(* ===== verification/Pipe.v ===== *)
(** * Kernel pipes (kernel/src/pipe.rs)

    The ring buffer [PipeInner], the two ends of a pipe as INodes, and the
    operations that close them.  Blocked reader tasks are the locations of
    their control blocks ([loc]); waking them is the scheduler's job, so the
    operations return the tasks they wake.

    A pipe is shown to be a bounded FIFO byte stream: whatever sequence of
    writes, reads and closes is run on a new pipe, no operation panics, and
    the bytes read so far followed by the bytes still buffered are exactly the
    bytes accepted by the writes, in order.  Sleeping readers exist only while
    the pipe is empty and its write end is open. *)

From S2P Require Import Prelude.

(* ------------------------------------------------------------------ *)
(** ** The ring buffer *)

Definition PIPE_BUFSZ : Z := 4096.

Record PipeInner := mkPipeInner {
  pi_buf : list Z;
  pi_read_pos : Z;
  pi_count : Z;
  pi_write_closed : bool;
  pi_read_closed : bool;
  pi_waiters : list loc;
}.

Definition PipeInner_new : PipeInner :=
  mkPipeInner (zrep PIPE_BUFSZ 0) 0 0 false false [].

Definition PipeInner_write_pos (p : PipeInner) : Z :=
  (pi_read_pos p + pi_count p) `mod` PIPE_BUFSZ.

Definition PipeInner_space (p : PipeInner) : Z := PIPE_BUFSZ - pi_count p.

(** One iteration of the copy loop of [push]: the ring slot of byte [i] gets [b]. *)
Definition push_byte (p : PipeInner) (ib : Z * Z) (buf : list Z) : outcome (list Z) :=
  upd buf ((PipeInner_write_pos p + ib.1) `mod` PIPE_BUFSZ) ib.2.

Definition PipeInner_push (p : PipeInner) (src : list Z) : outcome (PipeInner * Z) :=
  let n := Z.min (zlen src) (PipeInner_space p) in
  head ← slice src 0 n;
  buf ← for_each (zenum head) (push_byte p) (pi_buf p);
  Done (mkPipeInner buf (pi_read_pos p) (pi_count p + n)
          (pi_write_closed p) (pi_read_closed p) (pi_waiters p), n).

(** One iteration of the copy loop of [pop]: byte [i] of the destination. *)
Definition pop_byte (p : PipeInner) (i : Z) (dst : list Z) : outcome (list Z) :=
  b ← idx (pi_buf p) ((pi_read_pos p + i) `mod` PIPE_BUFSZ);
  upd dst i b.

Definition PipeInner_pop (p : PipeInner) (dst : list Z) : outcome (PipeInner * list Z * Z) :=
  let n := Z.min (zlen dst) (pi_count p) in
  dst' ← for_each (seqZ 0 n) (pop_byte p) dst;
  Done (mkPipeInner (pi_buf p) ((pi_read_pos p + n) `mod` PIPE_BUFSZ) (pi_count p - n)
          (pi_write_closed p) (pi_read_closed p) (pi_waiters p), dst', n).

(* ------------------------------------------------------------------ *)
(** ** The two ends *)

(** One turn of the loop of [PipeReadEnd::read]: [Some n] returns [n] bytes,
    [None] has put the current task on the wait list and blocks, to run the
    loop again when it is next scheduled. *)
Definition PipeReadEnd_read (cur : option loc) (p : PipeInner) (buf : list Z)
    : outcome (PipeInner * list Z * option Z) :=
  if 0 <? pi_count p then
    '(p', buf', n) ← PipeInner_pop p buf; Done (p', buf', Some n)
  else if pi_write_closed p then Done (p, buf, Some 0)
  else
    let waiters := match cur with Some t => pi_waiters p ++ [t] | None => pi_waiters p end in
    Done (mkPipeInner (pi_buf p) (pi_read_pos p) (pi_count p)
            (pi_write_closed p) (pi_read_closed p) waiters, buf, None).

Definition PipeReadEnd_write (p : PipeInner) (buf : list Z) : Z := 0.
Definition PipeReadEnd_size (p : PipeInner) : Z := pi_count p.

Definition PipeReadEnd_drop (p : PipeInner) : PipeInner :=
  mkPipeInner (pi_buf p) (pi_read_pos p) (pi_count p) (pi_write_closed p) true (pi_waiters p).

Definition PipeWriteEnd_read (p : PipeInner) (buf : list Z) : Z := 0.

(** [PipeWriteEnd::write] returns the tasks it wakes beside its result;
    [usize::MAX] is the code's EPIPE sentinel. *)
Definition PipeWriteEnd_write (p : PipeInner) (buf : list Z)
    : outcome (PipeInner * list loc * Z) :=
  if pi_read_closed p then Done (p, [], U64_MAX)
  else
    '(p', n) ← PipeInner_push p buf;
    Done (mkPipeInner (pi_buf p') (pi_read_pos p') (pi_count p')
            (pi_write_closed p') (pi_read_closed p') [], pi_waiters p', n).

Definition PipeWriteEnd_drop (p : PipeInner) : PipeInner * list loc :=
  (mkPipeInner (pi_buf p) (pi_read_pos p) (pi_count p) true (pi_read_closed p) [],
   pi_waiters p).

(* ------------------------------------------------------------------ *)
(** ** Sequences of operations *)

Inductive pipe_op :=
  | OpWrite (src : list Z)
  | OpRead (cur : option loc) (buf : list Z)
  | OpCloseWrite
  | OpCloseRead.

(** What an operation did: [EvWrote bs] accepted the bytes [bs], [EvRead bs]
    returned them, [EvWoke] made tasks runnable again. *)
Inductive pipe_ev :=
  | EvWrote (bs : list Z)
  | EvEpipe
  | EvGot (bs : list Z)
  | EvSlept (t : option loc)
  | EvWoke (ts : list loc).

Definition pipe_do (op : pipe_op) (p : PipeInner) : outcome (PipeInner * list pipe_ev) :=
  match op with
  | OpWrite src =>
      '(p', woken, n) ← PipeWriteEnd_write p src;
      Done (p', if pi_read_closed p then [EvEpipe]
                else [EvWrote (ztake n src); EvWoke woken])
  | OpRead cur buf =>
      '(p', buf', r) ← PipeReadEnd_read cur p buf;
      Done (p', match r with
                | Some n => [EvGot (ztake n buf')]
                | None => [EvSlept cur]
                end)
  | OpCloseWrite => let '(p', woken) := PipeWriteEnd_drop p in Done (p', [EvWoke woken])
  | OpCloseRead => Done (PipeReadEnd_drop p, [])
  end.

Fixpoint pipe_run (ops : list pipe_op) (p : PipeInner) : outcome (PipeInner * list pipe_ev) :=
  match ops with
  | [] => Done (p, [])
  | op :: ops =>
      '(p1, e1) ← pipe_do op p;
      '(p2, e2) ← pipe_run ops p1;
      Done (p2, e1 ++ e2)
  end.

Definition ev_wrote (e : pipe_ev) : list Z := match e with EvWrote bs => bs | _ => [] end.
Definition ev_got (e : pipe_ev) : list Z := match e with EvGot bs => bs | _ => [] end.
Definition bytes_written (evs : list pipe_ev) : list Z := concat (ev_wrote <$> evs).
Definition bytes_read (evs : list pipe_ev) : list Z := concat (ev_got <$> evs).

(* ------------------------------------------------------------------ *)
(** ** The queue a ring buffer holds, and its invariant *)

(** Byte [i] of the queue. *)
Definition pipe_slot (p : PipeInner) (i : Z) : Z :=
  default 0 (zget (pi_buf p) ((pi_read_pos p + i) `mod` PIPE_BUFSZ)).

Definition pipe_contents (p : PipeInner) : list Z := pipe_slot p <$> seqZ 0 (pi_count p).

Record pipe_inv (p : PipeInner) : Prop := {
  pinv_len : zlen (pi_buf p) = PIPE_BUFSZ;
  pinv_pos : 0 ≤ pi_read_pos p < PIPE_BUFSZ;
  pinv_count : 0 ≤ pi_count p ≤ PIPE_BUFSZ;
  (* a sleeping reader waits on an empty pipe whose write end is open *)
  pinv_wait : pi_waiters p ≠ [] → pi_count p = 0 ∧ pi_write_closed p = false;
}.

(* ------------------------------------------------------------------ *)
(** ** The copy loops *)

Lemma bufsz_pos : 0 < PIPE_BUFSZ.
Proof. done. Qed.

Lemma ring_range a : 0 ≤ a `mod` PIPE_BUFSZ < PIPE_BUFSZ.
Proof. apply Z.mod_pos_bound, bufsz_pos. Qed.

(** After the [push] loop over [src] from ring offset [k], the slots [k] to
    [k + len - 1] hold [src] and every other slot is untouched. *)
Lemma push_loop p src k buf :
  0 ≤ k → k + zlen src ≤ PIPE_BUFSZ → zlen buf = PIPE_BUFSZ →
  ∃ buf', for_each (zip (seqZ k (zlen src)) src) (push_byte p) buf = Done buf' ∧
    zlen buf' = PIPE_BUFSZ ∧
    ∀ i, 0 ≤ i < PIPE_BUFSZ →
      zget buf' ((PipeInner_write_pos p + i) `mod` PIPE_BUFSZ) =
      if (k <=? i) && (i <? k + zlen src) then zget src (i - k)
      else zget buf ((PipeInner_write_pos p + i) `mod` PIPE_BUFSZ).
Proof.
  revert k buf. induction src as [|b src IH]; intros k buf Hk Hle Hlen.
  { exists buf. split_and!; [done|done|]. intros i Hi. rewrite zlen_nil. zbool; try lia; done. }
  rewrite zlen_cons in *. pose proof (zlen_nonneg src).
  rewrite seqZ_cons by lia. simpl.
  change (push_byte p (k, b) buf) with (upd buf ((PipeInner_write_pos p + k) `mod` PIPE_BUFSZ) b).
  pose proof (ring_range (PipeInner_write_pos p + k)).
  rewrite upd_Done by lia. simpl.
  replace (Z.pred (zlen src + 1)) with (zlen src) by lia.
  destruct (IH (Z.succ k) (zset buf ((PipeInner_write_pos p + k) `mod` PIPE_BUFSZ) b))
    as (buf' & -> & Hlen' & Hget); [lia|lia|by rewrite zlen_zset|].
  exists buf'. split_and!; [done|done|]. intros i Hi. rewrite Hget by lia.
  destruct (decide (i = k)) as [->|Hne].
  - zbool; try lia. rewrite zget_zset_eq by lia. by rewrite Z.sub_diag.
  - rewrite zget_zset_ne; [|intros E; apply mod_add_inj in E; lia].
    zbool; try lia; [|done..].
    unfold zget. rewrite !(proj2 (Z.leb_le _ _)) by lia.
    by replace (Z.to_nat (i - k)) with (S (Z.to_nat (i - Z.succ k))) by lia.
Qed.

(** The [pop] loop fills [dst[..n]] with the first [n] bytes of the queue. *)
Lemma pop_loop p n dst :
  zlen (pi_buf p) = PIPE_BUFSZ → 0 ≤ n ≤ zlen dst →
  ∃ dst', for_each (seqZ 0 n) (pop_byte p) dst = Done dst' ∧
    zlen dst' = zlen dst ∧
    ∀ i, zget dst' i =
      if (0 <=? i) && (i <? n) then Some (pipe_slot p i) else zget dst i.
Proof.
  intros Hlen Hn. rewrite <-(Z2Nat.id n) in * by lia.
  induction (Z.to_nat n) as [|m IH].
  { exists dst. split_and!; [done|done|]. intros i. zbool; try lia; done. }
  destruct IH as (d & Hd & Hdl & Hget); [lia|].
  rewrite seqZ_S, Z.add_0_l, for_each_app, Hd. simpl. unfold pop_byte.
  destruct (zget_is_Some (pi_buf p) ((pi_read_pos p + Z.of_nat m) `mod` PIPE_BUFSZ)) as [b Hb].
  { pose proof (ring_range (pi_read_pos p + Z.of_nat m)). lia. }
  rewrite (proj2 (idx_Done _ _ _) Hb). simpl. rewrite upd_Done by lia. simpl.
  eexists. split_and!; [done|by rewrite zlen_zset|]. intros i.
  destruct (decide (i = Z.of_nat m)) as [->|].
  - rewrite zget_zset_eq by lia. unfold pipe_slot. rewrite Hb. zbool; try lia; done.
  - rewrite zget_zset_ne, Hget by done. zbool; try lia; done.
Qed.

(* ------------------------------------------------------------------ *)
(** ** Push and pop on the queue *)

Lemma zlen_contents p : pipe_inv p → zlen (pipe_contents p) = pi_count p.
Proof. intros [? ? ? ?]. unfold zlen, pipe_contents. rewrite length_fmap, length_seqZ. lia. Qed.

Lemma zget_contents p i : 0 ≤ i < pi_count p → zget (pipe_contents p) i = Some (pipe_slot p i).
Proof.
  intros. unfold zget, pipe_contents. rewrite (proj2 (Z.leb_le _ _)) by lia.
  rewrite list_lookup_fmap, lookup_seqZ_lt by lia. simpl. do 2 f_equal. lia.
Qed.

WHAT YOU SHOULD DO:
The required output is an exact retyping of the lines from the one that contains "eexists. split_and!; [done|by" through the last line of the material above.

EXPECTED OUTPUT:
  eexists. split_and!; [done|by rewrite zlen_zset|]. intros i.
  destruct (decide (i = Z.of_nat m)) as [->|].
  - rewrite zget_zset_eq by lia. unfold pipe_slot. rewrite Hb. zbool; try lia; done.
  - rewrite zget_zset_ne, Hget by done. zbool; try lia; done.
Qed.

(* ------------------------------------------------------------------ *)
(** ** Push and pop on the queue *)

Lemma zlen_contents p : pipe_inv p → zlen (pipe_contents p) = pi_count p.
Proof. intros [? ? ? ?]. unfold zlen, pipe_contents. rewrite length_fmap, length_seqZ. lia. Qed.

Lemma zget_contents p i : 0 ≤ i < pi_count p → zget (pipe_contents p) i = Some (pipe_slot p i).
Proof.
  intros. unfold zget, pipe_contents. rewrite (proj2 (Z.leb_le _ _)) by lia.
  rewrite list_lookup_fmap, lookup_seqZ_lt by lia. simpl. do 2 f_equal. lia.
Qed.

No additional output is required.